Ansbach, 21 november 1816
Is het niet één van de verdrietigste inzichten die het leven ons leert, dat maar zo weinigen tot iets werkelijk groots zijn geroepen?
We vergooien ons leven in loze dromen, bedrogen verwachtingen en mislukte pogingen.
Onze verbeelding broedt op doelen die ons in vervoering brengen en vervullen van grootse verwachtingen. We leggen menige eerste steen en zien reeds het prachtvolle bouwwerk voor ons, doch de tegenslagen van het lot en onze eigen indolentie verhinderen de voltooing. Zo verzamelt men een lange reeks aanzetten zonder vervolg. Hoe vernederend is dat voor een mens! Slechts weinigen weten door te zetten, zijn tot een werkzaam leven geroepen en laten bij hun verscheiden een glansrijke naam na. Het is niet het laatste waarnaar ik verlang, slechts dat ik meer zou mogen verwezenlijken op het toneel van het leven, dat ik mij mag onderhouden met mensen van betekenis, die mij betrekken in hun denken en doen, mijn krachten beproeven en daardoor versterken.

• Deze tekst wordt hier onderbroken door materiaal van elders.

Definition is_slash (c : ascii) : bool := Ascii.eqb c "/".

(** A configuration with inline credentials that are not JSON. *)
Definition env_inline_credentials : Env :=
  <["GOOGLE_CLOUD_PROJECT_ID" := "demo-project"]>
    (<["GOOGLE_CLOUD_BUCKET_NAME" := "demo-bucket"]>
       (<["GOOGLE_CLOUD_CREDENTIALS" := "{client_email:"]> ∅)).

(** A store whose existence check fails. *)
Definition world_store_down : World :=
  {| import_storage := Ok tt;
     JSON_parse := λ _, Throws (JsError "Unexpected token" None);
     new_Storage := λ _, Ok tt;
     file_exists := λ _,
       Throws (JsError "getaddrinfo ENOTFOUND storage.googleapis.com"
                       (Some "Error: getaddrinfo ENOTFOUND"));
     file_getSignedUrl := λ _ _, Throws JsThrown;
     Date_now := 1700000000000;
     invalid_URL := λ _, JsError "Invalid URL" None |}.

End RouteNotions.

Module Page.
Import Client.

(** What the main display area shows (the three-way conditional on
    [originalLoading] and [originalUrl]). *)
Inductive main_view :=
  | LoadingOriginal
  | OriginalImage (src : string)
  | FailedToLoad.

Definition main_area (st : state) : main_view :=
  if originalLoading st then LoadingOriginal
  else if truthy_string (originalUrl st) then OriginalImage (originalUrl st)
  else FailedToLoad.
(** X3. Under a non-empty port list every relay of the result keeps
    exactly the addresses of its input relay whose parsed port is in the
    list, in their order, and keeps at least one. *)
Theorem ports_narrow_addresses sortSlice relays rule ports :
  SortSliceSpec sortSlice → ports ≠ [] →
  Forall (λ x, OrAddresses x ≠ []
               ∧ Forall (λ addr, (parseAddress addr).2 ∈ ports) (OrAddresses x)
               ∧ ∃ r, r ∈ relays ∧ Fingerprint r = Fingerprint x
                      ∧ OrAddresses x
                        = List.filter
                            (λ addr, bool_decide ((parseAddress addr).2 ∈ ports))
                            (OrAddresses r))
    (filterAndSortRelays sortSlice relays rule ports).
Proof.
  intros Hs Hne. apply Forall_forall. intros x Hx.
  apply filterAndSort_elem in Hx as (r & Hr & Hone); [|exact Hs].
  apply filterOne_Some in Hone as (Hf & _ & _ & _ & _ & _ & Hsome).
  destruct (Hsome Hne) as [Heq Hnil].
  assert (Hpm : ∀ addr, portMatches ports addr
                        = bool_decide ((parseAddress addr).2 ∈ ports)).
  { intros addr. unfold portMatches.
    destruct (existsb _ ports) eqn:He; symmetry.
    - apply bool_decide_eq_true. apply existsb_exists in He as (p & Hp & Hpe).
      apply String.eqb_eq in Hpe as <-. now apply list_elem_of_In.
    - apply bool_decide_eq_false. intros Hin%list_elem_of_In.
      assert (existsb (λ p, String.eqb p (parseAddress addr).2) ports = true)
        as Ht; [|congruence].
      apply existsb_exists. eexists. split; [exact Hin | apply String.eqb_refl]. }
  split; [exact Hnil|]. split.
  - rewrite Heq. unfold narrowAddrs. apply Forall_forall.
    intros addr Ha%list_elem_of_In%filter_In.
    destruct Ha as [_ Ha]. rewrite Hpm in Ha.
    now apply bool_decide_eq_true in Ha.
  - exists r. split; [exact Hr|]. split; [congruence|].
    rewrite Heq. unfold narrowAddrs. apply filter_ext. exact Hpm.
Qed.

Lemma ports_narrow_addresses_witness :
  Forall (λ x, OrAddresses x ≠ [])
    (filterAndSortRelays insertionSort
       [mkRelay "A" ["1.2.3.4:443"; "1.2.3.4:9001"] "de" [];
        mkRelay "B" ["5.6.7.8:80"] "us" []] "" ["443"]).
Proof.
  eapply Forall_impl;
    [apply (ports_narrow_addresses insertionSort _ "" ["443"]
              insertionSort_spec); discriminate|].
  intros x Hx. exact (proj1 Hx).
Defined.

(** X4. Without country rule and without port list the candidates pass
    unchanged and in their order, whatever the sort function. *)
Theorem no_filter_is_identity sortSlice relays :
  filterAndSortRelays sortSlice relays "" [] = relays.
Proof.
  unfold filterAndSortRelays. cbn [parseCountries String.eqb noMaps
    sortedCountries]. change (size (∅ : gmap string nat)) with 0%nat.
  cbn [Nat.ltb Nat.leb]. unfold filterRelays.
  induction relays as [|r l IH]; [reflexivity|].
  cbn [omap list_omap]. now rewrite IH.
Qed.

(** * Further properties of [parseAddress] *)

Lemma Split_go_last_piece p q cur :
  Contains q ":" = false →
  ∃ init, init ≠ []
          ∧ Split_go ":" 0 cur (p +:+ ":" +:+ q) = (init ++ [q])%list.
Proof.
  intros Hq. revert cur; induction p as [|c p IH]; intros cur.
  - rewrite append_nil_l. change (":" +:+ q) with (String ":" q).
    cbn [Split_go].
    replace (HasPrefix (String ":" q) ":") with true
      by (unfold HasPrefix; cbn [String.prefix]; now destruct q).
    cbn [String.length Nat.sub]. rewrite Split_go_no_colon by exact Hq.
    exists [string_of_list_ascii (rev cur)]. split; [discriminate|].
    reflexivity.
  - rewrite append_cons. cbn [Split_go].
    destruct (HasPrefix _ ":").
    + cbn [String.length Nat.sub]. destruct (IH []) as (init & Hne & ->).
      exists (string_of_list_ascii (rev cur) :: init).
      split; [discriminate | reflexivity].
    + apply IH.
Qed.

Lemma LastIndex_go_no_colon q off :
  Contains q ":" = false → LastIndex_go off q ":" = (-1)%Z.
Proof.
  revert off; induction q as [|c q IH]; intros off H; [reflexivity|].
  cbn [Contains] in H. apply orb_false_iff in H as [Hp Hc].
  cbn [LastIndex_go]. now rewrite Hp, (IH _ Hc).
Qed.

Lemma LastIndex_go_last_colon p q off :
  (0 ≤ off)%Z → Contains q ":" = false →
  LastIndex_go off (p +:+ ":" +:+ q) ":"
  = (off + Z.of_nat (String.length p))%Z.
Proof.
  intros Hoff Hq. revert off Hoff; induction p as [|c p IH]; intros off Hoff.
  - rewrite append_nil_l. change (":" +:+ q) with (String ":" q).
    cbn [LastIndex_go String.length].
    replace (HasPrefix (String ":" q) ":") with true
      by (unfold HasPrefix; cbn [String.prefix]; now destruct q).
    rewrite LastIndex_go_no_colon by exact Hq.
    change (-1 <? 0)%Z with true. cbv iota. lia.
  - rewrite append_cons. cbn [LastIndex_go String.length].
    rewrite IH by lia.
    destruct (Z.ltb_spec (off + 1 + Z.of_nat (String.length p)) 0); lia.
Qed.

Middenin mijn jeugd vind ik het eentonige aanrijden der dagen onverdraaglijk. Toch mag ik wellicht niet klagen. Er zijn vast ook jongeren van mijn leeftijd en met dezelfde ambities, die nauwelijks meer dan de gevels van hun geboortestad zien en die nauwelijks mogen hopen, dat zij zich van hun benauwde omgeving kunnen bevrijden.
August von Platen (1796-1835).
Ingekort fragment uit Die Tagebücher des Grafen. Stuttgart, 1896.